## Work order:
Find the line containing "EmptyString => EmptyString". Reproduce it and every line after it up to the end of the records, exactly as written.

*** Opening of Records ***

Definition lookup (branchAddr : Z) (bpHistory : option BPHistory) (p : BiModeBP)
  : outcome (bool * option BPHistory * BiModeBP) :=
  _ ← ensure Undefined (instShiftAmt p <? 64);
  let choiceHistoryIdx := choice_index p branchAddr in
  let globalHistoryIdx := global_index p branchAddr (globalHistoryReg p) in
  _ ← ensure AssertFailed (choiceHistoryIdx <? choicePredictorSize p);
  _ ← ensure AssertFailed (globalHistoryIdx <? globalPredictorSize p);
  choicePrediction ← above (choiceCounters p) choiceHistoryIdx (choiceThreshold p);
  takenGHBPrediction ← above (takenCounters p) globalHistoryIdx (takenThreshold p);
  notTakenGHBPrediction ← above (notTakenCounters p) globalHistoryIdx (notTakenThreshold p);
  let finalPrediction := if (choicePrediction : bool) then takenGHBPrediction
                         else notTakenGHBPrediction in
  let history := MkBPHistory (globalHistoryReg p) choicePrediction takenGHBPrediction
                   notTakenGHBPrediction finalPrediction in
  Ok (finalPrediction, Some history, updateGlobalHistReg finalPrediction p).

Definition btbUpdate (branchAddr : Z) (bpHistory : option BPHistory) (p : BiModeBP)
  : outcome BiModeBP :=
  Ok (p <| globalHistoryReg := u32 (Z.land (globalHistoryReg p)
             (Z.land (historyRegisterMask p) (unot 64 1))) |>).
Lemma tournament_speculation_undone_witness :
  exists p b h p1 p2, TournamentBP_new 0 (MkParams 4 2 2 4 2 4 2 2) = Ok p /\
    lookup 8 None p = Ok (b, h, p1) /\ uncondBranch 12 None p1 = Ok p2 /\
    squash h (p2.2) = Ok (p <| localHistoryTable := localHistoryTable p2.2 |>).
Proof.
  destruct (tournament_new_wf 0 2 2 1 2 2 2 2 2) as (p & E & Hw); try lia.
  vm_compute in E. injection E as <-.
  do 5 eexists. split; [reflexivity|]. split; [reflexivity|]. split; [reflexivity|].
  eapply (tournament_speculation_undone 8 _ false _ _ _ false); [exact Hw|reflexivity|].
  apply rtc_once. eapply (SpecUncond _ 12). reflexivity.
Defined.

End TournamentBP.
(** With a deeper stack the assertion of [predictInOrder] fails for a return
    whose stack has its top at 16 or above. *)
Lemma predictInOrder_deep_stack `{!DirPredOk P H} k tb s n nt inst sn asid x y tid u r :
  uinv k tb s n nt u -> tid_ok nt tid -> 0 <= instAddr y -> isUncondCtrl inst = true -> isReturn inst = true ->
  vget (RAS u) tid = Ok r -> ReturnAddrStack.empty r = false -> 16 <= ReturnAddrStack.tos r ->
  predictInOrder inst sn asid x y tid u = Fail AssertFailed.
Proof.
  intros Hu Ht Hy Hi Hr Er Hne Htos. unfold predictInOrder. set (u0 := u <| lookups ::= Z.add 1 |>).
  assert (uinv k tb s n nt u0) as Hu0 by (by apply (uinv_stats k tb s n nt u)).
  destruct (direction_ok k tb s n nt inst (instAddr x) (instAddr y) u0 Hu0 Hy)
    as (t & h & u1 & -> & _ & Hu1 & E1 & _). cbn [mbind outcome_bind].
  rewrite Hi, Hr, E1. change (RAS u0) with (RAS u). rewrite Er. cbn [andb mbind outcome_bind]. rewrite Hne. cbn [negb mbind outcome_bind].
  unfold predict_return. change (RAS (u1 <| usedRAS ::= Z.add 1 |>)) with (RAS u1). rewrite E1.
  change (RAS u0) with (RAS u). rewrite Er. cbn [mbind outcome_bind].
  assert (stack_ok n r) as Hs. { destruct (ras_at k tb s n nt u tid Hu Ht) as (r0 & E & ?). congruence. }
  destruct (ReturnAddrStack.top_shape r (proj1 Hs)) as (z & -> & _). cbn [mbind outcome_bind].
  destruct (ras_pop_ok k tb s n nt (u1 <| usedRAS ::= Z.add 1 |>) tid r) as [-> _]; try done.
  { by apply (uinv_stats k tb s n nt u1). }
  { change (RAS (u1 <| usedRAS ::= Z.add 1 |>)) with (RAS u1). by rewrite E1. }
  cbn [mbind outcome_bind]. simpl. unfold ReturnAddrStack.topIdx. by rewrite (proj2 (Z.ltb_ge _ _)) by lia.
Qed.

(** C35: a branch prediction unit built with any direction predictor that
    keeps its interface never fails: on every sequence of predictions by
    either entry point, commits, squashes and misprediction repairs on its
    threads no assertion fails, no table, stack or history is accessed out of
    range and no null history is used; the records in flight stay ordered,
    youngest first. Sequence numbers grow, addresses are not negative, repairs
    are for branches in flight, and [predictInOrder] is used for returns only
    when the stacks have at most 16 entries: it asserts an index below 16
    ([predictInOrder_deep_stack]). *)
Theorem bpred_unit_safe `{!DirPredOk P H} k tb s n nt d ops :
  0 <= k < 32 -> 0 <= tb < 31 -> 0 <= s -> s + k < 64 -> 0 < n < 2 ^ 32 -> dp_wf d ->
  exists u, BPredUnit_new (Z.of_nat nt) (2 ^ k) tb s n d = Ok u /\
    (uops_ok n nt ops u -> exists u', run_uops ops u = Ok u' /\
       Forall (StronglySorted younger) (predHist u')).
Proof.
  intros Hk Htb Hs Hsk Hn Hd.
  destruct (unit_new_inv k tb s n nt ltac:(lia) d) as (u & E & Hu); try lia; [done|].
  exists u. split; [done|]. intros Ho.
  destruct (run_uops_ok k tb s n nt ltac:(lia) ops u Hu Ho) as (u' & E' & Hu').
  exists u'. split; [done|]. apply Hu'.
Qed.

(** C36: squashing a speculated path puts the return address stack back: after
    any number of predictions on a thread, a squash to the point before them
    removes exactly their records and restores the top index and the topmost
    entries of the thread's stack, all but one per call on the path, however
    calls and returns alternate. *)
Theorem bpred_squash_restores_stack `{!DirPredOk P H} k tb s n nt lo tid ps u l r :
  0 < n -> uinv k tb s n nt u -> tid_ok nt tid ->
  vget (predHist u) tid = Ok l -> vget (RAS u) tid = Ok r ->
  Forall (fun q => seqNum q <= lo) l -> growing lo ps ->
  exists u1 u2 r', predicts tid ps u = Ok u1 /\ squash lo tid u1 = Ok u2 /\
    vget (predHist u2) tid = Ok l /\ vget (RAS u2) tid = Ok r' /\ agree (n - calls ps) r r'.
Proof.
  intros Hn Hu Ht El Er Hl Hg.
  destruct (predicts_undone k tb s n nt Hn lo tid ps lo u l r Hu Ht El Er ltac:(lia) Hl Hg)
    as (u1 & recs & u' & r' & E1 & Hu1 & El1 & Esq & Hu' & Er' & Ha).
  exists u1. destruct (hist_at k tb s n nt u tid Hu Ht) as (l0 & El0 & Hrec & Hs).
  assert (l0 = l) as -> by congruence.
  destruct (set_hist_ok k tb s n nt u' tid l Hu' Ht Hrec Hs) as [Eset _].
  eexists. exists r'. split; [done|]. unfold squash. rewrite El1. cbn [mbind outcome_bind].
  rewrite Esq, squash_none by done. cbn [mbind outcome_bind]. rewrite Eset. split; [reflexivity|].
  split_and!; try done. destruct (hist_at k tb s n nt u' tid Hu' Ht) as (l' & El' & _).
  simpl. by eapply vget_insert_same.
Qed.

Lemma head_gone k tb s n nt (Hdir : DirPredOk P H) sn tid u q l :
  uinv k tb s n nt u -> tid_ok nt tid -> vget (predHist u) tid = Ok (q :: l) -> seqNum q = sn ->
  Forall (fun x => seqNum x <= sn - 1) l.
Proof.
  intros Hu Ht E Hq. destruct (hist_at k tb s n nt u tid Hu Ht) as (l0 & E0 & _ & Hs).
  assert (l0 = q :: l) as -> by congruence. inversion Hs as [|? ? _ Hy]; subst.
  eapply Forall_impl; [exact Hy|]. unfold younger. lia.
Qed.

(** A conditional return that was predicted not taken and turns out taken
    is repaired by popping the stack and marking the record as a use of the
    stack, but without recording what was popped. If an older branch then
    squashes it, the stack is restored from the record's initial values: the
    top index and the top entry become those of the record, not those before
    the return. *)
Theorem bpred_repaired_return_clobbers_stack `{!DirPredOk P H} k tb s n nt sn x tid u q l :
  0 < n -> uinv k tb s n nt u -> tid_ok nt tid -> vget (predHist u) tid = Ok (q :: l) ->
  seqNum q = sn -> wasReturn q = true -> h_usedRAS q = false ->
  exists u1 u2 r', squash_repair sn x true tid u = Ok u1 /\ squash (sn - 1) tid u1 = Ok u2 /\
    vget (predHist u2) tid = Ok l /\ vget (RAS u2) tid = Ok r' /\
    ReturnAddrStack.tos r' = RASIndex q /\ ReturnAddrStack.top r' = Ok (RASTarget q).
Proof.
  intros Hn Hu Ht El Hsn Hret Hnu.
  destruct (squash_repair_ok k tb s n nt sn x true tid u (q :: l) Hu Ht El) as (u1 & E1 & Hu1 & Hf).
  { left. exists q. split; [by left|done]. }
  destruct (Hf q l eq_refl Hsn) as (q' & El1 & Eseq & Ei & Et & Eused).
  rewrite <- Ei, <- Et. exists u1. destruct (squash_used k tb s n nt (sn - 1) tid q' l u1 Hu1 Ht El1)
    as (u2 & r' & E2 & H2); [lia| |by rewrite Eused, Hnu, Hret|].
  - by apply (head_gone k tb s n nt _ sn tid u q l Hu Ht El).
  - by exists u2, r'.
Qed.

(** A conditional branch that the direction predictor takes but whose
    target is not in the buffer is predicted not taken, while its record keeps
    the direction predictor's answer: when the branch commits without a
    misprediction, that is when it was not taken, the direction predictor is
    trained with a taken branch. *)
Theorem bpred_btb_miss_trains_taken inst sn x tid u r h d d' d'' :
  isUncondCtrl inst = false -> isReturn inst = false -> isCall inst = false ->
  vget (predHist u) tid = Ok [] -> vget (RAS u) tid = Ok r ->
  dp_lookup (instAddr x) None (dir u) = Ok (true, h, d) ->
  DefaultBTB.valid (instAddr x) tid (BTB u) = Ok false ->
  dp_btbUpdate (instAddr x) h d = Ok d' ->
  dp_update (instAddr x) true h false d' = Ok d'' ->
  exists u1 u2, predict inst sn x tid u = Ok (false, advancePC inst x, u1) /\
    update sn tid u1 = Ok u2 /\ dir u2 = d''.
Proof.
  intros Hu Hr Hc El Er Elook Ebtb Emiss Eupd. unfold predict, predict_direction. rewrite Hu.
  change (dir (u <| lookups ::= Z.add 1 |> <| condPredicted ::= Z.add 1 |>)) with (dir u).
  rewrite Elook. cbn [mbind outcome_bind].
  unfold predict_target, predict_call, predict_miss. rewrite Hr, Hc. cbn [mbind outcome_bind].
  match goal with |- context [DefaultBTB.valid _ _ (BTB ?v)] => change (BTB v) with (BTB u) end.
  rewrite Ebtb. cbn [mbind outcome_bind negb andb].
  match goal with |- context [dp_btbUpdate _ ?a ?b] => change a with h; change b with d end.
  rewrite Emiss. cbn [mbind outcome_bind].
  match goal with |- context [vget (predHist ?v) tid] => change (predHist v) with (predHist u) end.
  rewrite El. cbn [mbind outcome_bind]. unfold set_hist.
  match goal with |- context [vset (predHist ?v) tid] => change (predHist v) with (predHist u) end.
  pose proof (proj1 (vget_ok _ _ _) El) as [Ht Hl]. pose proof (lookup_lt_Some _ _ _ Hl).
  rewrite vset_lt by lia. cbn [mbind outcome_bind]. eexists. eexists. split; [reflexivity|].
  unfold update. simpl predHist. rewrite (vget_insert_same _ _ _ _ El). cbn [mbind outcome_bind rev app].
  cbn [update_loop seqNum PredictorHistory_new]. rewrite (proj2 (Z.leb_le sn sn)) by lia.
  cbn [wasSquashed pc predTaken bpHistory PredictorHistory_new negb dir]. simpl dir. rewrite Eupd.
  cbn [mbind outcome_bind update_loop rev]. unfold set_hist. simpl predHist.
  rewrite vset_lt by (rewrite length_insert; lia). split; reflexivity.
Qed.

End unit.

(** ** A concrete unit *)

(** Program counters are addresses and the next instruction is 4 bytes on. *)
#[local] Instance example_isa : ISA Z := {
  instAddr x := x; pc_default := 0; pc_of x := x; pc_set0 _ := 0; buildRetPC _ x := x + 4;
}.
Definition example_branch (uncond ret call : bool) : StaticInst (PC := Z) :=
  MkStaticInst uncond ret call false (Z.add 4) (fun x => x).
Definition example_dir : LocalBP.LocalBP :=
  LocalBP.MkLocalBP 4 2 2 1 2 [SatCounter.MkSatCounter 0 3 2; SatCounter.MkSatCounter 0 3 0].
Definition example_unit (d : LocalBP.LocalBP) : BPredUnit (PC := Z) (P := LocalBP.LocalBP) (H := Empty_set) :=
  match BPredUnit_new 1 4 2 2 2 d with
  | Ok u => u
  | Fail _ => MkBPredUnit 0 [] (DefaultBTB.MkBTB [] 0 0 0 0 0 0) [] d 0 0 0 0 0 0 0
  end.

Lemma example_dir_wf : LocalBP.wf example_dir.
Proof.
  split; simpl; try done; [by exists 1|].
  repeat constructor; simpl; lia.
Qed.

Lemma example_unit_inv : uinv (H := Empty_set) 2 2 2 2 1 (example_unit example_dir).
Proof.
  destruct (unit_new_inv (H := Empty_set) 2 2 2 2 1 ltac:(lia) example_dir) as (u & E & Hu); try lia.
  - exact example_dir_wf.
  - unfold example_unit. change 1 with (Z.of_nat 1). change 4 with (2 ^ 2). by rewrite E.
Qed.
(** * printer-remark: the markdown AST-to-Doc transformer

    A shallow embedding of [src/printer-remark.js] and of the pieces of
    its environment that it reads.

    Conventions of the embedding.
    - A JavaScript string is a [string]; its characters are 8-bit code
      units (the Latin-1 range).
    - An AST node is a tagged record ([Node]): a [type] string, the
      attributes the printer reads, and the ordered [children].  What
      [path.getValue()] hands to [genericPrint] is a [PathValue]: a
      node, a bare string, or nothing.
    - In-place mutation of the AST is explicit state passing: a printing
      function returns the node as it is left after the call, also when
      the call throws.
    - A [throw] is a [Throw] result; the calls made to the [fill]
      builder are recorded in a trace, in call order.
    - The [print] callback that [genericPrint] receives is a parameter,
      as in the source; [printGenerically] ties the recursion. *)

From Stdlib Require Import String Ascii List Arith Lia Bool PeanoNat NArith.
Import ListNotations.
Open Scope string_scope.
Open Scope list_scope.

Infix "+++" := String.append (at level 60, right associativity).

(* ------------------------------------------------------------------ *)
(** ** Strings *)

Module Str.

(** [String.prototype.repeat] for a one-character string. *)
Fixpoint repeat (c : ascii) (k : nat) : string :=
  match k with
  | 0 => EmptyString
  | S k' => String c (repeat c k')
  end.

(** [s.repeat(k)] for an arbitrary string. *)
Fixpoint repeat_str (s : string) (k : nat) : string :=
  match k with
  | 0 => EmptyString
  | S k' => s +++ repeat_str s k'
  end.

(** JavaScript truthiness of a string: non-empty. *)
Definition truthy (s : string) : bool :=
  match s with EmptyString => false | String _ _ => true end.

(** The regular-expression class [\s] on 8-bit code units: tab, line
    feed, vertical tab, form feed, carriage return, space and the
    no-break space. *)
Definition is_space (c : ascii) : bool :=
  let n := nat_of_ascii c in
  (((9 <=? n) && (n <=? 13)) || (n =? 32) || (n =? 160))%nat.

(** [s.replace(/^\s+/, "")]. *)
Fixpoint trimStart (s : string) : string :=
  match s with
  | EmptyString => EmptyString
  | String c s' => if is_space c then trimStart s' else s
  end.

*** Close of Records ***

## Solution for this problem:
  | EmptyString => EmptyString
  | String c s' => if is_space c then trimStart s' else s
  end.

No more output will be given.